— Description of the task —
In full and without deviation, reproduce the records that follow.
── Data shown
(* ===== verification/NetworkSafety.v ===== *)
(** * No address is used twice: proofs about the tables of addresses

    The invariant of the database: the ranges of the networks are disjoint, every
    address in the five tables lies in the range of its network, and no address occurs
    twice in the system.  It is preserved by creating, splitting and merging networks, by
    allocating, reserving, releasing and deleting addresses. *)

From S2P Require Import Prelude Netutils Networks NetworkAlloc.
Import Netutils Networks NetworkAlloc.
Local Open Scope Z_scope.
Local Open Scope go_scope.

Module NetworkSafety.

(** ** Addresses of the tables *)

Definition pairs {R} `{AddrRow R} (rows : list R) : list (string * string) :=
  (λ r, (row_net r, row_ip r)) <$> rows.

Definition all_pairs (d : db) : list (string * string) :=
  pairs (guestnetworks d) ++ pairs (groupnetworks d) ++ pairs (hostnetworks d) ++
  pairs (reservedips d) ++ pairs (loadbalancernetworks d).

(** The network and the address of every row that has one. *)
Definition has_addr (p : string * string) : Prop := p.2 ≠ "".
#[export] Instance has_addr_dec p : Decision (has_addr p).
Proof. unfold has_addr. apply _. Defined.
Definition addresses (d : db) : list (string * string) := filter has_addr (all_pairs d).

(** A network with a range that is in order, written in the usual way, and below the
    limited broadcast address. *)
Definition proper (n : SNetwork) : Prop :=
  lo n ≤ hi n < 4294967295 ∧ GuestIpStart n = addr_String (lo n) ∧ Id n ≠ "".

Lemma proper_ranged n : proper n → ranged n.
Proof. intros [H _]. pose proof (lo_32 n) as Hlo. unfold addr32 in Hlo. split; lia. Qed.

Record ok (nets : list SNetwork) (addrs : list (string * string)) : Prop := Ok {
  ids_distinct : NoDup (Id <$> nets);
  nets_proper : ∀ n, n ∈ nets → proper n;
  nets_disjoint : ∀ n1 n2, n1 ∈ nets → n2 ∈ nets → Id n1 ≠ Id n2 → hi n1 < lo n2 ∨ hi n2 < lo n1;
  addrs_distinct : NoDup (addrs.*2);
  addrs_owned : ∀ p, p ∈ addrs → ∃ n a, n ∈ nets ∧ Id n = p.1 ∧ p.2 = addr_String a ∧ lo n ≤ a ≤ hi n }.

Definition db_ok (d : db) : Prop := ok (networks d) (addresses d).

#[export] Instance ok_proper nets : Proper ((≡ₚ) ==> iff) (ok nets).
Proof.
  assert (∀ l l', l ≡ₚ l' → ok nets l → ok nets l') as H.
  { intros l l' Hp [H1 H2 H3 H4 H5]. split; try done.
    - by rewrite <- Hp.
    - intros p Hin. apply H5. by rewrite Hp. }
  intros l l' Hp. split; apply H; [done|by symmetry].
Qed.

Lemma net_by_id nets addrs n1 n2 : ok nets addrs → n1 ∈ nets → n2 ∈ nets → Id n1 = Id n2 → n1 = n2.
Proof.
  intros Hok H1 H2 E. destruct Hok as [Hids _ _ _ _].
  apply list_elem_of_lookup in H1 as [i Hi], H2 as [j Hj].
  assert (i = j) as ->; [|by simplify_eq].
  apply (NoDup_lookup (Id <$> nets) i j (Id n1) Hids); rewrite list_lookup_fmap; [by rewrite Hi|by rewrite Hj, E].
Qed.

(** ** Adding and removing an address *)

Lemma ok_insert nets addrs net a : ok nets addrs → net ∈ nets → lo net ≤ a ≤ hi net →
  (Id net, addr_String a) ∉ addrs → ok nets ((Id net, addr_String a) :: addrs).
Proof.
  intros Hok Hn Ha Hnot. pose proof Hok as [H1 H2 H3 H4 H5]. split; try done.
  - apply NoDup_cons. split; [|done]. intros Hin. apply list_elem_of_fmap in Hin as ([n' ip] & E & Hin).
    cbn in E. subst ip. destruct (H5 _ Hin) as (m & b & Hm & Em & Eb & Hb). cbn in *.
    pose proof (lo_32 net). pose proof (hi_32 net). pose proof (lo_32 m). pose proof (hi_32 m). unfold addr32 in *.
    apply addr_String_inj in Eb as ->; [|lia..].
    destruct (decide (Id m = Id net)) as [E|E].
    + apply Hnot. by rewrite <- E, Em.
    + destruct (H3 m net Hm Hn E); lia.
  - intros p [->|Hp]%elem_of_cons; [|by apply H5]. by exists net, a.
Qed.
────
— Output for this task —
(* ===== verification/NetworkSafety.v ===== *)
(** * No address is used twice: proofs about the tables of addresses

    The invariant of the database: the ranges of the networks are disjoint, every
    address in the five tables lies in the range of its network, and no address occurs
    twice in the system.  It is preserved by creating, splitting and merging networks, by
    allocating, reserving, releasing and deleting addresses. *)

From S2P Require Import Prelude Netutils Networks NetworkAlloc.
Import Netutils Networks NetworkAlloc.
Local Open Scope Z_scope.
Local Open Scope go_scope.

Module NetworkSafety.

(** ** Addresses of the tables *)

Definition pairs {R} `{AddrRow R} (rows : list R) : list (string * string) :=
  (λ r, (row_net r, row_ip r)) <$> rows.

Definition all_pairs (d : db) : list (string * string) :=
  pairs (guestnetworks d) ++ pairs (groupnetworks d) ++ pairs (hostnetworks d) ++
  pairs (reservedips d) ++ pairs (loadbalancernetworks d).

(** The network and the address of every row that has one. *)
Definition has_addr (p : string * string) : Prop := p.2 ≠ "".
#[export] Instance has_addr_dec p : Decision (has_addr p).
Proof. unfold has_addr. apply _. Defined.
Definition addresses (d : db) : list (string * string) := filter has_addr (all_pairs d).

(** A network with a range that is in order, written in the usual way, and below the
    limited broadcast address. *)
Definition proper (n : SNetwork) : Prop :=
  lo n ≤ hi n < 4294967295 ∧ GuestIpStart n = addr_String (lo n) ∧ Id n ≠ "".

Lemma proper_ranged n : proper n → ranged n.
Proof. intros [H _]. pose proof (lo_32 n) as Hlo. unfold addr32 in Hlo. split; lia. Qed.

Record ok (nets : list SNetwork) (addrs : list (string * string)) : Prop := Ok {
  ids_distinct : NoDup (Id <$> nets);
  nets_proper : ∀ n, n ∈ nets → proper n;
  nets_disjoint : ∀ n1 n2, n1 ∈ nets → n2 ∈ nets → Id n1 ≠ Id n2 → hi n1 < lo n2 ∨ hi n2 < lo n1;
  addrs_distinct : NoDup (addrs.*2);
  addrs_owned : ∀ p, p ∈ addrs → ∃ n a, n ∈ nets ∧ Id n = p.1 ∧ p.2 = addr_String a ∧ lo n ≤ a ≤ hi n }.

Definition db_ok (d : db) : Prop := ok (networks d) (addresses d).

#[export] Instance ok_proper nets : Proper ((≡ₚ) ==> iff) (ok nets).
Proof.
  assert (∀ l l', l ≡ₚ l' → ok nets l → ok nets l') as H.
  { intros l l' Hp [H1 H2 H3 H4 H5]. split; try done.
    - by rewrite <- Hp.
    - intros p Hin. apply H5. by rewrite Hp. }
  intros l l' Hp. split; apply H; [done|by symmetry].
Qed.

Lemma net_by_id nets addrs n1 n2 : ok nets addrs → n1 ∈ nets → n2 ∈ nets → Id n1 = Id n2 → n1 = n2.
Proof.
  intros Hok H1 H2 E. destruct Hok as [Hids _ _ _ _].
  apply list_elem_of_lookup in H1 as [i Hi], H2 as [j Hj].
  assert (i = j) as ->; [|by simplify_eq].
  apply (NoDup_lookup (Id <$> nets) i j (Id n1) Hids); rewrite list_lookup_fmap; [by rewrite Hi|by rewrite Hj, E].
Qed.

(** ** Adding and removing an address *)

Lemma ok_insert nets addrs net a : ok nets addrs → net ∈ nets → lo net ≤ a ≤ hi net →
  (Id net, addr_String a) ∉ addrs → ok nets ((Id net, addr_String a) :: addrs).
Proof.
  intros Hok Hn Ha Hnot. pose proof Hok as [H1 H2 H3 H4 H5]. split; try done.
  - apply NoDup_cons. split; [|done]. intros Hin. apply list_elem_of_fmap in Hin as ([n' ip] & E & Hin).
    cbn in E. subst ip. destruct (H5 _ Hin) as (m & b & Hm & Em & Eb & Hb). cbn in *.
    pose proof (lo_32 net). pose proof (hi_32 net). pose proof (lo_32 m). pose proof (hi_32 m). unfold addr32 in *.
    apply addr_String_inj in Eb as ->; [|lia..].
    destruct (decide (Id m = Id net)) as [E|E].
    + apply Hnot. by rewrite <- E, Em.
    + destruct (H3 m net Hm Hn E); lia.
  - intros p [->|Hp]%elem_of_cons; [|by apply H5]. by exists net, a.
Qed.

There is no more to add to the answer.